I remember when I was on the top of the support call list and received a call one night. I had flown home from a project and hadn’t gotten home until perhaps 8 PM or so. When the phone rang at 1:00 AM I found my way to the desk, picked up the phone but couldn’t hold on to it. It dropped in the metal trash can and banged around as I tried to pull it out but fumbled. The person on the other end was very concerned I was seriously hurt. I know Randall had probably scores and perhaps even hundreds of those experiences. But he kept the system going for all the clients.

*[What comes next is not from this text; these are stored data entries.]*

(* ===== verification/Walks.v ===== *)
(** Graphs as the searches see them: walks, distances, paths, and a provider
    that answers from a finite graph. *)
From S2P Require Export TraversalContext.
#[local] Open Scope nat_scope.
#[local] Open Scope list_scope.

Section graph.
Context (nbrs : string → list NeighborEdge).

Definition edge (x y : string) : Prop := ∃ e, e ∈ nbrs x ∧ neighborId e = y.

Lemma elem_of_edge e x : e ∈ nbrs x → edge x (neighborId e).
Proof. intros. by exists e. Qed.

Inductive walk : nat → string → string → Prop :=
  | walk_nil x : walk 0 x x
  | walk_snoc n x y z : walk n x y → edge y z → walk (S n) x z.

Lemma walk_0 x y : walk 0 x y → x = y.
Proof. by inversion 1. Qed.

Lemma walk_S n x z : walk (S n) x z → ∃ y, walk n x y ∧ edge y z.
Proof. inversion 1; subst. by eexists. Qed.

Lemma walk_app n m x y z : walk n x y → walk m y z → walk (n + m) x z.
Proof.
  intros Hn. induction 1 as [y|m y w z _ IH Hwz]; [by rewrite Nat.add_0_r|].
  rewrite Nat.add_succ_r. econstructor; [by apply IH|done].
Qed.

Definition reachable (x y : string) : Prop := ∃ n, walk n x y.

(** [k] steps are needed to get from [s] to [x]. *)
Definition distance (s x : string) (k : nat) : Prop :=
  walk k s x ∧ ∀ j, walk j s x → k ≤ j.

Lemma distance_unique s x j k : distance s x j → distance s x k → j = k.
Proof. intros [H1 H2] [H3 H4]. apply H2 in H3. apply H4 in H1. lia. Qed.

Lemma distance_0 s x : distance s x 0 ↔ x = s.
Proof. split; [by intros [?%walk_0 _]|intros ->]. split; [constructor|lia]. Qed.

Lemma distance_self s k : distance s s k → k = 0.
Proof. intros [_ Hmin]. pose proof (Hmin 0 (walk_nil s)). lia. Qed.

(** Walks can be made shortest walks. Deciding which walk is shortest is not
    constructive on an arbitrary graph, so the searches prove this where they
    need it; on one step it is plain. *)
Lemma distance_pred s x k : distance s x (S k) → ∃ y, distance s y k ∧ edge y x.
Proof.
  intros [Hw Hmin]. destruct (walk_S _ _ _ Hw) as (y & Hy & Hyx). exists y.
  split; [|done]. split; [done|]. intros j Hj.
  assert (walk (S j) s x) as Hx by (by econstructor). apply Hmin in Hx. lia.
Qed.

Lemma distance_below s x k j : distance s x k → j ≤ k → ∃ y, distance s y j.
Proof.
  revert x j. induction k as [|k IH]; intros x j Hx Hj.
  - assert (j = 0) as -> by lia. by exists x.
  - destruct (decide (j = S k)) as [->|]; [by exists x|].
    destruct (distance_pred _ _ _ Hx) as (y & Hy & _). apply (IH y j); [done|lia].
Qed.

(** A path as the list of its nodes. *)
Inductive route : string → string → list string → Prop :=
  | route_nil x : route x x [x]
  | route_snoc x y z p : route x y p → edge y z → route x z (p ++ [z]).

Lemma route_walk x y p : route x y p → walk (length p - 1) x y.
Proof.
  assert (∀ x y p, route x y p → 1 ≤ length p ∧ walk (length p - 1) x y) as Hgen;
    [|intros Hp%Hgen; apply Hp].
  induction 1 as [a|a b c q _ [Hl IH] Hbc]; simpl; [split; [done|constructor]|].
  rewrite length_app. simpl. split; [lia|].
  replace (length q + 1 - 1) with (S (length q - 1)) by lia. by econstructor.
Qed.

Lemma route_last x y p : route x y p → last p = Some y.
Proof. inversion 1; [done|]. by rewrite last_snoc. Qed.

Lemma route_head x y p : route x y p → head p = Some x.
Proof. induction 1 as [|a b c q Hq IH]; [done|]. by destruct q. Qed.

Lemma walk_route n x y : walk n x y → ∃ p, route x y p ∧ length p = S n.
Proof.
  induction 1 as [x|n x y z _ (p & Hp & Hl) Hyz]; [exists [x]; split; [constructor|done]|].
  exists (p ++ [z]). split; [by econstructor|]. rewrite length_app. simpl. lia.
Qed.
End graph.

(** ** Providers of a finite graph *)
Section view.
Context {W : Type} (provider : NeighborProviderPort) (options : NeighborOptions).
Implicit Types r : Run W.

(** What a memo holds is what the provider answers. *)
Definition memo_ok r : Prop :=
  ∀ n d v, neighborResults (rs r) !! cache_key n d options = Some v →
    NeighborProviderPort.getNeighbors provider n d options = Ok v.

(** An abort signal that is never set. *)
Definition unset (signal : option AbortSignal) : Prop :=
  ∀ f n, signal = Some f → f n = false.

(** The neighbours of all nodes in one direction, all of them in [U]. *)
Record sees (direction : Direction) (nbrs : string → list NeighborEdge) (U : gset string) : Prop := {
  sees_answers n : NeighborProviderPort.getNeighbors provider n direction options = Ok (nbrs n);
  sees_finite n e : e ∈ nbrs n → neighborId e ∈ U;
}.

Lemma sees_edge d nbrs U x y : sees d nbrs U → edge nbrs x y → y ∈ U.
Proof. intros Hs (e & He & <-). by eapply sees_finite. Qed.

Lemma list_ascii_app s1 s2 :
  String.list_ascii_of_string (s1 +:+ s2) = String.list_ascii_of_string s1 ++ String.list_ascii_of_string s2.
Proof. induction s1 as [|a s1 IH]; [done|]. simpl. by rewrite IH. Qed.

(** A key determines the node and the direction. *)
Lemma cache_key_inj n1 d1 n2 d2 :
  cache_key n1 d1 options = cache_key n2 d2 options → n1 = n2 ∧ d1 = d2.
Proof.
  unfold cache_key. set (ls := match labels options with Some _ => _ | None => _ end).
  intros E%(f_equal String.list_ascii_of_string). rewrite !list_ascii_app in E.
  rewrite !(app_assoc (String.list_ascii_of_string n1)), !(app_assoc (String.list_ascii_of_string n2)) in E.
  rewrite !app_assoc in E. apply (inj (λ l, l ++ String.list_ascii_of_string ls)) in E.
  apply (inj (λ l, l ++ String.list_ascii_of_string nul)) in E.
  assert (d1 = d2) as ->.
  { apply (f_equal last) in E. rewrite !last_app in E.
    by destruct d1, d2; simpl in E; simplify_eq. }
  split; [|done].
  apply (inj (λ l, l ++ String.list_ascii_of_string (direction_text d2))) in E.
  apply (inj (λ l, l ++ String.list_ascii_of_string nul)) in E.
  apply (f_equal String.string_of_list_ascii) in E. by rewrite !String.string_of_list_ascii_of_string in E.
Qed.

Lemma memo_ok_new p w : memo_ok (mkRun newRunStats p w).
Proof. intros n d v. simpl. by rewrite lookup_empty. Qed.

Lemma count_edges_yields l : yields memo_ok (count_edges l) ().
Proof. intros r Hr. eexists. split; [done|]. intros n d v. apply Hr. Qed.

(** Memoized or not, the answer is the provider's. *)
Lemma getNeighbors_answers n d r :
  memo_ok r →
  ∃ r', getNeighbors provider n d options r = (r', NeighborProviderPort.getNeighbors provider n d options) ∧
    memo_ok r' ∧ weights r' = weights r ∧ polls r' = polls r.
Proof.
  intros Hr. unfold getNeighbors. case_decide; [by exists r|].
  unfold mbind, step_bind, get. simpl.
  destruct (neighborResults (rs r) !! cache_key n d options) as [v|] eqn:E; simpl.
  - rewrite (Hr n d v E). eexists. split; [done|]. split; [|done]. intros n' d' v'. apply Hr.
  - destruct (NeighborProviderPort.getNeighbors provider n d options) as [v|e] eqn:Ev; simpl.
    + eexists. split; [done|]. split; [|done]. intros n' d' v'. simpl.
      intros [[Ek <-]|[_ Hv]]%lookup_insert_Some; [|by apply Hr].
      by apply cache_key_inj in Ek as [<- <-].
    + eexists. split; [done|]. split; [|done]. intros n' d' v'. apply Hr.
Qed.

Lemma expand_yields d nbrs U n :
  sees d nbrs U → yields memo_ok (expand provider n d options) (nbrs n).
Proof.
  intros Hs r Hr. unfold expand.
  destruct (getNeighbors_answers n d r Hr) as (r1 & E & H1 & _).
  rewrite (sees_answers _ _ _ Hs) in E. rewrite (step_bind_ok _ _ _ _ _ E).
  apply (yields_bind memo_ok (count_edges (nbrs n)) (λ _, mret (nbrs n)) () (nbrs n));
    [apply count_edges_yields|apply yields_ret|done].
Qed.

Lemma checkAborted_yields signal : unset signal → yields memo_ok (checkAborted signal) ().
Proof.
  intros Hu r Hr. destruct signal as [f|]; [|by exists r]. simpl.
  unfold mbind, step_bind, get, put. simpl. rewrite (Hu f) by done. eexists. split; [done|].
  intros n d v. apply Hr.
Qed.

Lemma poll_yields signal k : unset signal → yields memo_ok (poll signal k) ().
Proof. intros. apply yields_if; intros _; [by apply checkAborted_yields|apply yields_ret]. Qed.

Lemma validateStart_yields n :
  hasNode provider n = Ok true → yields memo_ok (validateStart (W:=W) provider n) ().
Proof. intros E r Hr. unfold validateStart. rewrite E. by exists r. Qed.
End view.

Create HintDb yields.
#[export] Hint Resolve yields_ret expand_yields checkAborted_yields poll_yields
  validateStart_yields : yields.
Lemma ball_0 : ball 0 {[s]} [s].
Proof.
  split.
  - intros x ->%elem_of_singleton. exists 0. by rewrite distance_0.
  - intros x j Hj Hw. assert (j = 0) as -> by lia. apply walk_0 in Hw as <-. set_solver.
  - intros x. rewrite distance_0. set_solver.
Qed.

Lemma ball_in_front k V front y j x :
  ball k V front → y ∈ V → distance nbrs s y j → edge nbrs y x → x ∈ V ∨ y ∈ front.
Proof.
  intros Hb Hy Hd Hyx. destruct (ball_dist _ _ _ Hb y Hy) as (i & Hi & Hdi).
  pose proof (distance_unique _ _ _ _ _ Hd Hdi) as ->.
  destruct (decide (i = k)) as [->|]; [right; by apply (ball_front _ _ _ Hb)|left].
  apply (ball_all _ _ _ Hb x (S i)); [lia|]. econstructor; [apply Hd|done].
Qed.

Lemma ball_closed k V x j :
  ball k V [] → walk nbrs j s x → x ∈ V.
Proof.
  intros Hb. revert x. induction j as [|j IH]; intros x Hw.
  - apply (ball_all _ _ _ Hb x 0); [lia|done].
  - apply walk_S in Hw as (y & Hy & Hyx). apply IH in Hy.
    destruct (ball_dist _ _ _ Hb y Hy) as (i & _ & Hd).
    by destruct (ball_in_front _ _ _ y i x Hb Hy Hd Hyx) as [|?%elem_of_nil].
Qed.

(** A new neighbour of the front is one step further. *)
Lemma ball_new k V front y x :
  ball k V front → y ∈ front → edge nbrs y x → x ∉ V → distance nbrs s x (S k).
Proof.
  intros Hb Hy Hyx Hx. apply (ball_front _ _ _ Hb) in Hy as [Hw _].
  split; [by econstructor|]. intros j Hj. destruct (decide (S k ≤ j)) as [|Hlt]; [done|].
  destruct Hx. apply (ball_all _ _ _ Hb x j); [lia|done].
Qed.
Lemma add_edges_lists l adj n :
  default [] (outgoing (foldl (add_edge s) adj l) !! n) = default [] (outgoing adj !! n) ++ omap (out_edge n) l ∧
  default [] (incoming (foldl (add_edge s) adj l) !! n) = default [] (incoming adj !! n) ++ omap (in_edge n) l.
Proof.
  revert adj. induction l as [|k l IH]; intros adj; [by rewrite !app_nil_r|]. cbn [foldl].
  destruct (IH (add_edge s adj k)) as [-> ->]. unfold add_edge.
  assert (∀ (m : gmap string (list NeighborEdge)) key e,
    default [] (ensureList_push m key e !! n) =
    default [] (m !! n) ++ if bool_decide (key = n) then [e] else []) as Hpush.
  { intros m key e. unfold ensureList_push. case_bool_decide as Hne; [subst|].
    - by rewrite lookup_insert_eq.
    - by rewrite lookup_insert_ne, app_nil_r. }
  assert (∀ f : string → option NeighborEdge, omap f (k :: l) =
    match f k with Some e => [e] | None => [] end ++ omap f l) as Homap by (intros f; csimpl; by destruct (f k)).
  rewrite !Homap. unfold out_edge at 2, in_edge at 2, WarpState.endpoints_alive.
  destruct (decodeEdgeKey k) as [f t lb]. cbn [ep_from ep_to ep_label].
  destruct (ORSet.contains (WarpState.nodeAlive s) f); [|done].
  destruct (ORSet.contains (WarpState.nodeAlive s) t); [|done].
  cbn [negb andb outgoing incoming]. rewrite !Hpush, <- !app_assoc.
  split; by case_bool_decide.
Qed.

Lemma buildAdjacency_lists n :
  default [] (outgoing (buildAdjacency s) !! n)
    = sortNeighborList (omap (out_edge n) (ORSet.elements (WarpState.edgeAlive s))) ∧
  default [] (incoming (buildAdjacency s) !! n)
    = sortNeighborList (omap (in_edge n) (ORSet.elements (WarpState.edgeAlive s))).
Proof.
  unfold buildAdjacency. simpl. rewrite !lookup_fmap.
  destruct (add_edges_lists (ORSet.elements (WarpState.edgeAlive s)) (mk ∅ ∅) n) as [Ho Hi].
  simpl in Ho, Hi. rewrite lookup_empty in Ho, Hi. simpl in Ho, Hi. rewrite <- Ho, <- Hi.
  by destruct (outgoing _ !! n), (incoming _ !! n).
Qed.

Context (Hok : WarpState.edges_ok s).

(** A visible edge with valid parts. *)
Definition shown (e : edge_parts) : Prop := EdgeRecord.edge_ok e ∧ WarpState.visible s e = true.

(** Visible edges as neighbours. *)
Definition links (d : Direction) (n : string) (e : NeighborEdge) : Prop :=
  let out := shown (EdgeParts n (neighborId e) (label e)) in
  let inc := shown (EdgeParts (neighborId e) n (label e)) in
  match d with DOut => out | DIn => inc | DBoth => out ∨ inc end.

Definition allowed (options : NeighborOptions) (e : NeighborEdge) : Prop :=
  ∀ ls, labels options = Some ls → label e ∈ ls.

Lemma alive_key k :
  k ∈ ORSet.elements (WarpState.edgeAlive s) →
  ∃ e, EdgeRecord.edge_ok e ∧ k = WarpState.key_of e ∧ decodeEdgeKey k = e.
Proof.
  intros Hk%ORSet.elem_of_elements. destruct (Hok k Hk) as (e & He & ->). exists e.
  do 2 (split; [done|]). by apply WarpState.edge_ok_decode.
Qed.

(** The alive keys are the keys of the edges. *)
Lemma alive_shown e :
  shown e ↔ ∃ k, k ∈ ORSet.elements (WarpState.edgeAlive s) ∧ decodeEdgeKey k = e ∧
    WarpState.endpoints_alive s e = true.
Proof.
  unfold shown, WarpState.visible. rewrite andb_true_iff. split.
  - intros (He & Hk & Ha). exists (WarpState.key_of e).
    split; [by apply ORSet.elem_of_elements|]. split; [by apply WarpState.edge_ok_decode|done].
  - intros (k & Hk & E & Ha). destruct (alive_key k Hk) as (e' & He' & -> & E').
    rewrite E in E'. subst e'. split; [done|]. split; [by apply ORSet.elem_of_elements|done].
Qed.

Lemma decode_inj k1 k2 :
  k1 ∈ ORSet.elements (WarpState.edgeAlive s) → k2 ∈ ORSet.elements (WarpState.edgeAlive s) →
  decodeEdgeKey k1 = decodeEdgeKey k2 → k1 = k2.
Proof.
  intros H1 H2 E. destruct (alive_key k1 H1) as (e1 & _ & -> & E1).
  destruct (alive_key k2 H2) as (e2 & _ & -> & E2). congruence.
Qed.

Finally in 1998 there was no pull for anyone to stay in Sacramento. And as consulting projects opened up in different parts of the country using the software, team members moved to be near them or where they wanted to live and commuted to the project. We had an interesting business model; not wholly services, yet not wholly a software product. Most software products must appeal to potential customer bases of hundreds if not thousands. Most services businesses take few things into the next project but the people and what is in their heads. Our model allowed us to innovate for a customer base of one if needed. Instead of building tract housing for the masses, we could concentrate on those organizations for which standard approaches would not work – those customers that needed skyscrapers.

 


1 The date was contained in the electronic version of the poem in the author’s possession.
2 Spiros was very good at the work. However, after two and a half years, at an intense time on the Pharmaceutical Litigation project, Spiros was again homesick, having to be in New York weekly. He looked to me as his boss although he didn’t functionally report to me, and wrote me a letter saying he was resigning. I called Rick; we couldn’t afford to lose him. Rick didn’t have any suggestions what to do. I thought for a few minutes after I hung up and then found Spiros and said, “You can’t resign to me; I’m not your boss. You have to do that to Rick, so this letter isn’t any good. Now, before you send something to Rick let me tell you what I think. I think you should stick this out, should learn how to push through something like this when it is difficult. You aren’t at the end of what you should know from this job.” He pondered for a moment, and then said he thought I was right. He stayed through the project and finished up some important assignments before going back to teach at Sacramento State a year and a half later.